▶ [DESCRIPTION OF THE TASK]:
How many lines in the data below contain the string "prog"? State that number only.

_ _ _ _

(** [system(command)] for a command that is not NULL. *)
Definition systemCommand (fuel : nat) (envp : list (list ascii)) (command : list ascii) : prog Z :=
  origMask <- sys (Sigprocmask SIG_BLOCK [SIGCHLD]) ;;
  let saIgnore := Sigact SIG_IGN [] 0 in
  ri <- sys (Sigaction SIGINT saIgnore) ;;
  saOrigInt <- oldAction ri ;;
  rq <- sys (Sigaction SIGQUIT saIgnore) ;;
  saOrigQuit <- oldAction rq ;;
  childPid <- sys Fork ;;
  status <- match childPid with
            | Err _ => Ret (-1)
            | Ok pid =>
                if pid =? 0
                then execCommand command envp saOrigInt saOrigQuit origMask
                else waitLoop fuel pid
            end ;;
  sys (Sigprocmask SIG_SETMASK origMask) ;;;
  sys (Sigaction SIGINT saOrigInt) ;;;
  sys (Sigaction SIGQUIT saOrigQuit) ;;;
  Ret status.

Definition system (fuel : nat) (envp : list (list ascii)) (command : option (list ascii)) : prog Z :=
  match command with
  | None => status <- systemCommand fuel envp ($":") ;; Ret (if status =? 0 then 1 else 0)
  | Some command => systemCommand fuel envp command
  end.

(** ** execlp.c

    An array of pointers is a list of slots, [None] for NULL; a store outside
    the array is undefined behaviour. *)

Abbreviation ptrs := (list (option (list ascii))).

Definition store (a : ptrs) (i : nat) (p : option (list ascii)) : prog ptrs :=
  if (i <? length a)%nat then Ret (<[i := p]> a) else Halt (Undefined "store outside an array").

(** The strings before the first NULL: what execve() sees of an array. *)
Fixpoint strings (a : ptrs) : list (list ascii) :=
  match a with Some s :: a' => s :: strings a' | _ => [] end.

(** for (j = 0; j <= argc; j++) shArgv[j + 1] = argv[j], [n] iterations left. *)
Fixpoint copyArgv (n j : nat) (argv shArgv : ptrs) : prog ptrs :=
  match n with
  | O => Ret shArgv
  | S n =>
      match argv !! j with
      | None => Halt (Undefined "read outside an array")
      | Some p => shArgv' <- store shArgv (j + 1) p ;; copyArgv n (j + 1) argv shArgv'
      end
  end.

Definition execShScript (argc : nat) (argv : ptrs) (envp : list (list ascii)) : prog unit :=
  shArgv <- store (replicate (argc + 1) None) 0 (Some SHELL_PATH) ;;
  shArgv <- copyArgv (argc + 1) 0 argv shArgv ;;
  execve SHELL_PATH (strings shArgv) envp ;;;
  Ret tt.

(** The arguments after [arg], then the NULL that ends them: [va_arg].  The
    result is the array and [argc], or an error. *)
Fixpoint buildArgv (rest : ptrs) (argv : ptrs) (argc argvSize : nat) : prog (res (ptrs * nat)) :=
  match argv !! (argc - 1)%nat with
  | None => Halt (Undefined "read outside an array")
  | Some None => Ret (Ok (argv, argc))
  | Some (Some _) =>
      match rest with
      | [] => Halt (Undefined "va_arg without an argument")
      | next :: rest =>
          if (argvSize <=? argc + 1)%nat then
            ok <- sys (Alloc 8) ;;
            if negb ok then Ret (Err ENOMEM)
            else argv' <- store (take 1 argv) argc next ;; buildArgv rest argv' (argc + 1) (argvSize + 100)
          else argv' <- store argv argc next ;; buildArgv rest argv' (argc + 1) argvSize
      end
  end.

(** One prefix of PATH with the file name: an empty prefix is the current
    directory. *)
Definition pathnameOf (prefix filename : list ascii) : list ascii :=
  (match prefix with [] => $"." | _ => prefix end) ++ $"/" ++ filename.

(** The search loop: [fuel] bounds the prefixes, the result is the last errno
    and whether EACCES occurred. *)
Fixpoint searchPath (fuel : nat) (prStart filename : list ascii) (argc : nat) (argv : ptrs)
    (envp : list (list ascii)) (fndEACCES : bool) : prog (Z * bool) :=
  match fuel with
  | O => Halt OutOfFuel
  | S fuel =>
      let '(prefix, next) := match strchr prStart ":" with
                             | None => (prStart, None)
                             | Some (a, b) => (a, Some b)
                             end in
      savedErrno <- execve (pathnameOf prefix filename) (strings argv) envp ;;
      fndEACCES <- (if savedErrno =? EACCES then Ret true
                    else if savedErrno =? ENOEXEC
                    then execShScript argc argv envp ;;; Ret fndEACCES
                    else Ret fndEACCES) ;;
      match next with
      | None => Ret (savedErrno, fndEACCES)
      | Some prStart => searchPath fuel prStart filename argc argv envp fndEACCES
      end
  end.

(** [execlp(filename, arg, ..., NULL)]: [args] are the arguments before the
    NULL, [environ] the environment; the function returns only with an error. *)
Definition execlp (environ : list (list ascii)) (filename : list ascii) (args : list (list ascii)) :
    prog (res unit) :=
  ok <- sys (Alloc 800) ;;
  if negb ok then Ret (Err ENOMEM)
  else
    match map Some args ++ [None] with
    | [] => Halt (Undefined "va_arg without an argument")
    | arg :: rest =>
        argv <- store (replicate 100 None) 0 arg ;;
        b <- buildArgv rest argv 1 100 ;;
        match b with
        | Err e => Ret (Err e)
        | Ok (argv, argc) =>
            ok <- sys (Alloc (8 * Z.of_nat (length environ + 1))) ;;
            if negb ok then Ret (Err ENOMEM)
            else
              let envp := environ in
              '(savedErrno, fndEACCES) <-
                match strchr filename "/" with
                | Some _ =>
                    savedErrno <- execve filename (strings argv) envp ;;
                    (if savedErrno =? ENOEXEC then execShScript argc argv envp else Ret tt) ;;;
                    Ret (savedErrno, false)
                | None =>
                    p <- sys (Getenv ($"PATH")) ;;
                    let PATH := match p with
                                | None => $"."
                                | Some v => if strlen v =? 0 then $"." else v
                                end in
                    searchPath (S (length PATH)) PATH filename argc argv envp false
                end ;;
              Ret (Err (if fndEACCES then EACCES else savedErrno))
        end
    end.

(** ** Signal state of the process

    The mask and the dispositions follow from the calls made so far; [m0] and
    [a0] are the ones before them. *)

Section Signals.
Context (m0 : gset Z) (a0 : Z -> sigact).

Fixpoint mask (h : history) : gset Z :=
  match h with
  | [] => m0
  | Ev (Sigprocmask SIG_BLOCK set) _ :: h' => list_to_set set ∪ mask h'
  | Ev (Sigprocmask SIG_SETMASK set) _ :: _ => list_to_set set
  | _ :: h' => mask h'
  end.

Fixpoint action (h : history) (sig : Z) : sigact :=
  match h with
  | [] => a0 sig
  | Ev (Sigaction s act) _ :: h' => if s =? sig then act else action h' sig
  | _ :: h' => action h' sig
  end.

(** [sigprocmask] and [sigaction] report what was in force before the call; for
    the signals and arguments of [system] they have no error to report. *)
Definition signals : env := fun h X c r =>
  posix h X c r /\
  match c in call X return X -> Prop with
  | Sigprocmask _ _ => fun r => list_to_set r = mask h
  | Sigaction sig _ => fun r => r = Ok (action h sig)
  | _ => fun _ => True
  end r.

Definition signals_kernel : kernel := fun h X c =>
  match c in call X return X with
  | Sigprocmask _ _ => elements (mask h)
  | Sigaction sig _ => Ok (action h sig)
  | c => failing_kernel h _ c
  end.

Lemma signals_inhabited h X (c : call X) : signals h X c (signals_kernel h X c).
Proof.
  split; [|destruct c; simpl; try done; apply list_to_set_elements_L].
  destruct c; try apply (posix_inhabited h); done.
Qed.

(** While the child is created and awaited, SIGCHLD is blocked and SIGINT and
    SIGQUIT are ignored. *)
Definition protected (h : history) : Prop :=
  SIGCHLD ∈ mask h /\ sa_handler (action h SIGINT) = SIG_IGN /\ sa_handler (action h SIGQUIT) = SIG_IGN.

Definition awaits (e : event) : bool :=
  match e with Ev c _ => match c with Fork | Waitpid _ _ => true | _ => false end end.

Fixpoint guarded (h k : history) : Prop :=
  match k with
  | [] => True
  | e :: k' => guarded h k' /\ (awaits e = true -> protected (k' ++ h))
  end.

Definition restored (h k : history) : Prop :=
  mask (k ++ h) = mask h /\ forall sig, action (k ++ h) sig = action h sig.

(** What the child has when it executes the command. *)
Definition child_signals (h k : history) : Prop :=
  mask (k ++ h) = mask h /\
  forall sig, action (k ++ h) sig =
    if (sig =? SIGINT) || (sig =? SIGQUIT)
    then if is_ignored (action h sig) then Sigact SIG_IGN [] 0 else Sigact SIG_DFL [] 0
    else action h sig.

Definition shell_argv (command : list ascii) : list (list ascii) := [$"sh"; $"-c"; command].

Fixpoint interrupted_waits (k : history) : nat :=
  match k with
  | [] => 0
  | Ev (Waitpid _ _) (Err e) :: k' =>
      (if (e =? EINTR)%Z then 1 else 0) + interrupted_waits k'
  | _ :: k' => interrupted_waits k'
  end.
End Signals.

Section SystemSpecs.
Context (m0 : gset Z) (a0 : Z -> sigact).
Notation mask := (mask m0).
Notation action := (action a0).
Notation signals := (signals m0 a0).

(** What [system] returns for a command: the status of the child that it
    created, or -1 when the child could not be created or awaited. *)
Definition status_of (status : Z) (k : history) : Prop :=
  (exists pid p, 0 < pid /\ Ev Fork (Ok pid) ∈ k /\ Ev (Waitpid pid 0) (Ok (p, status)) ∈ k) \/
  status = -1 /\
    ((exists e, Ev Fork (Err e) ∈ k) \/
     exists pid e, e <> EINTR /\ Ev Fork (Ok pid) ∈ k /\ Ev (Waitpid pid 0) (Err e) ∈ k).

Definition system_post (fuel : nat) (envp : list (list ascii)) (command : list ascii)
    (h : history) (result : Z -> Z -> Prop) (o : outcome Z) (k : history) : Prop :=
  guarded m0 a0 h k /\
  match o with
  | Done r => restored m0 a0 h k /\ exists status, status_of status k /\ result status r
  | Stop (Execed path argv) =>
      child_signals m0 a0 h k /\ Ev Fork (Ok 0) ∈ k /\
      path = $"/bin/sh" /\ argv = shell_argv command /\
      head k = Some (Ev (Execve path argv envp) None)
  | Stop (Exit_ status) =>
      child_signals m0 a0 h k /\ Ev Fork (Ok 0) ∈ k /\ status = 127 /\
      exists e, head k = Some (Ev (Execve ($"/bin/sh") (shell_argv command) envp) (Some e))
  | Stop OutOfFuel => interrupted_waits k = fuel
  | Stop _ => False
  end.

Lemma wait_neutral k h :
  Forall (fun e => exists pid r, e = Ev (Waitpid pid 0) r) k ->
  mask (k ++ h) = mask h /\ (forall sig, action (k ++ h) sig = action h sig).
Proof.
  induction 1 as [|e k (pid & r & ->) _ [IHm IHa]]; [done|]. split; [done|]. apply IHa.
Qed.

Lemma wait_guarded k k' h :
  Forall (fun e => exists pid r, e = Ev (Waitpid pid 0) r) k ->
  guarded m0 a0 h k' -> protected m0 a0 (k' ++ h) -> guarded m0 a0 h (k ++ k').
Proof.
  intros Hk Hk' Hp. induction Hk as [|e k He Hk IH]; [done|]. split; [done|]. intros _.
  rewrite <- app_assoc. destruct (wait_neutral k (k' ++ h) Hk) as [Hm Ha].
  unfold protected. by rewrite Hm, !Ha.
Qed.

Lemma interrupted_waits_app k k' :
  interrupted_waits (k ++ k') = (interrupted_waits k + interrupted_waits k')%nat.
Proof.
  induction k as [|[X c r] k IH]; [done|]. destruct c; simpl; try exact IH.
  destruct r; [exact IH|]. rewrite IH. lia.
Qed.

Lemma wp_waitLoop fuel pid h :
  wp signals (waitLoop fuel pid) (since h (fun o k =>
    Forall (fun e => exists pid r, e = Ev (Waitpid pid 0) r) k /\
    match o with
    | Done st => (exists p, Ev (Waitpid pid 0) (Ok (p, st)) ∈ k) \/
                 st = -1 /\ exists e, e <> EINTR /\ Ev (Waitpid pid 0) (Err e) ∈ k
    | Stop s => s = OutOfFuel /\ interrupted_waits k = fuel
    end)) h.
Proof.
  revert h. induction fuel as [|fuel IH]; intros h; [by exists []|].
  apply wp_sys_bind. intros w _. destruct w as [[p st]|e].
  - eexists [_]. split; [done|]. split; [repeat constructor; eauto|]. left. exists p. by left.
  - destruct (Z.eqb_spec e EINTR) as [->|Hne]; simpl.
    + eapply wp_since_step; [|apply IH]. intros o k [Hk Ho]. split.
      { apply Forall_app. split; [done|repeat constructor; eauto]. }
      destruct o as [st|s].
      * destruct Ho as [(p & Hp)|(-> & e & He & Hin)]; [left; exists p|right; split; [done|]; exists e];
          try split; try done; apply elem_of_app; by left.
      * rewrite interrupted_waits_app. simpl. destruct Ho as [-> <-]. split; [done|]. lia.
    + eexists [_]. split; [done|]. split; [repeat constructor; eauto|]. right. split; [done|].
      exists e. split; [done|by left].
Qed.
Lemma quiet_guarded k k' h :
  Forall (fun e => awaits e = false) k -> guarded m0 a0 h k' -> guarded m0 a0 h (k ++ k').
Proof. intros Hk Hk'. induction Hk as [|e k He _ IH]; [done|]. split; [done|]. congruence. Qed.

Definition saDefault : sigact := Sigact SIG_DFL [] 0.

(** The child resets the two signals unless they were ignored, and the mask. *)
Definition child_post (command : list ascii) (envp : list (list ascii)) (oi oq : sigact)
    (om : list Z) (h : history) (o : outcome Z) (k : history) : Prop :=
  Forall (fun e => awaits e = false) k /\ mask (k ++ h) = list_to_set om /\
  (forall sig, action (k ++ h) sig =
     if (sig =? SIGINT) && negb (is_ignored oi) || (sig =? SIGQUIT) && negb (is_ignored oq)
     then saDefault else action h sig) /\
  exists r, head k = Some (Ev (Execve ($"/bin/sh") (shell_argv command) envp) r) /\
    o = match r with None => Stop (Execed ($"/bin/sh") (shell_argv command)) | Some _ => Stop (Exit_ 127) end.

_ _ _ _

▶ [RESPONSE TO THIS TASK]:
8